Occurs in both asexually and sexually reproducing organisms. |
Produces gametes which help in sexual reproduction. |
| (24) |
Variations |
Variations are not produced as it keeps quality and quantity of genes same. |
Produces variations due to crossing over and chance arrangement of bivalents at metaphase-I. |
| (25) |
In evolution |
No role in evolution. |
It plays an important role in speciation and evolution. |
How mitosis relates to cancer?
Without mitosis, their is no cancer. In cancer cells grows or divided at abnormal speed and resulted in tumor formation. The cells are divided by the process named ‘mitosis’.

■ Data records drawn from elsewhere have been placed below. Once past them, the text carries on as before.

(* ===== verification/KoreHttp.v ===== *)
(** * The HTTP side of kore the handlers rely on

    kore's http.c is not part of the repository.  [H] is its state, a request an address.
    What a handler reads of a request (arguments, cookies, headers) is a parameter; so is
    the memory [http_state_create] attaches to a request, of which the laws say what kore's
    documentation does: it is there until it is cleaned up, and it is the request's own.
    What a handler sends is recorded as the list of calls it makes. *)

From S2P Require Import Prelude.

Inductive http_method : Type :=
| HTTP_METHOD_GET | HTTP_METHOD_POST | HTTP_METHOD_PUT | HTTP_METHOD_DELETE | HTTP_METHOD_HEAD.

#[export] Instance http_method_eq_dec : EqDecision http_method.
Proof. solve_decision. Defined.

Definition KORE_RESULT_RETRY : Z := 2.
Definition HTTP_STATUS_FOUND : Z := 302.

(** The bytes of a response: none, a literal, or an asset compiled into the program. *)
Inductive body : Type := NoBody | Text (s : string) | Asset (file : string).

Inductive http_call : Type :=
| Response (code : Z) (b : body)
| ResponseHeader (name value : string)
| ResponseCookie (name value path : string) (http_only secure : bool).

#[export] Instance body_eq_dec : EqDecision body.
Proof. solve_decision. Defined.
#[export] Instance http_call_eq_dec : EqDecision http_call.
Proof. solve_decision. Defined.

Definition is_response (c : http_call) : bool := match c with Response _ _ => true | _ => false end.

Class KoreHttp (H : Type) := {
  http_populate_get : loc -> H -> H;
  http_populate_post : loc -> H -> H;
  http_populate_cookies : loc -> H -> H;
  http_request_cookie : loc -> string -> H -> option string;
  http_argument_get_string : loc -> string -> H -> option string;
  http_argument_get_uint16 : loc -> string -> H -> option Z;
  http_request_header : loc -> string -> H -> option string;
  http_state_get : loc -> H -> option loc;  (* null when [http_state_exists] is false *)
  http_state_create : loc -> loc -> H -> H;  (* the memory attached is at the second address *)
  http_state_cleanup : loc -> H -> H
}.

Class KoreHttpLaws (H : Type) `{KoreHttp H} := {
  state_create_get : forall r l h r',
    http_state_get r' (http_state_create r l h) = if decide (r' = r) then Some l else http_state_get r' h;
  state_cleanup_get : forall r h r',
    http_state_get r' (http_state_cleanup r h) = if decide (r' = r) then None else http_state_get r' h;
  populate_get_get : forall r h r', http_state_get r' (http_populate_get r h) = http_state_get r' h;
  populate_post_get : forall r h r', http_state_get r' (http_populate_post r h) = http_state_get r' h;
  populate_cookies_get : forall r h r', http_state_get r' (http_populate_cookies r h) = http_state_get r' h
}.

(** The instance of the witnesses: a request's arguments, cookies and headers are readable
    from the start, each in one association list. *)
Record http_store : Type := HttpStore {
  st_args : loc -> list (string * string);
  st_cookies : loc -> list (string * string);
  st_headers : loc -> list (string * string);
  st_state : gmap loc loc
}.

Definition assoc (k : string) (l : list (string * string)) : option string :=
  snd <$> head (filter (fun x => x.1 = k) l).

#[export] Instance koreHttpStore : KoreHttp http_store := {|
  http_populate_get := fun _ h => h;
  http_populate_post := fun _ h => h;
  http_populate_cookies := fun _ h => h;
  http_request_cookie := fun r k h => assoc k (st_cookies h r);
  http_argument_get_string := fun r k h => assoc k (st_args h r);
  http_argument_get_uint16 := fun _ _ _ => None;
  http_request_header := fun r k h => assoc k (st_headers h r);
  http_state_get := fun r h => st_state h !! r;
  http_state_create := fun r l h => HttpStore (st_args h) (st_cookies h) (st_headers h) (<[r := l]> (st_state h));
  http_state_cleanup := fun r h => HttpStore (st_args h) (st_cookies h) (st_headers h) (delete r (st_state h))
|}.

#[export] Instance koreHttpStore_laws : KoreHttpLaws http_store.
Proof.
  split; try done.
  - intros r l h r'. cbn. case_decide; subst; [by rewrite lookup_insert_eq|by rewrite lookup_insert_ne].
  - intros r h r'. cbn. case_decide; subst; [by rewrite lookup_delete_eq|by rewrite lookup_delete_ne].
Qed.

When mitosis occurs without cytokinesis?
Cytokinesis is the last phase of the mitosis, in which cell is divided into two parts. In mitosis, there is replication of chromosome and two number of the nucleus are formed for two different cell. If, the cytokinesis does not take place then the cell results with two nuclei.
Such a cell is called a
multinucleated cell. This can be a normal process. For example, humans have certain multinucleated bone cells (
osteoclasts) that are formed this way. Mitosis without cytokinesis is also observed in the early development of certain insects such as the fruit fly (
Drosophila).
Why is mitosis known as equational division?
Mitosis is the process of cell division gives 2 number of daughter cells. The chromosome number in each daughter cell is equal to that in the parent cell, i.e., diploid. Hence,
mitosis is known as equational division.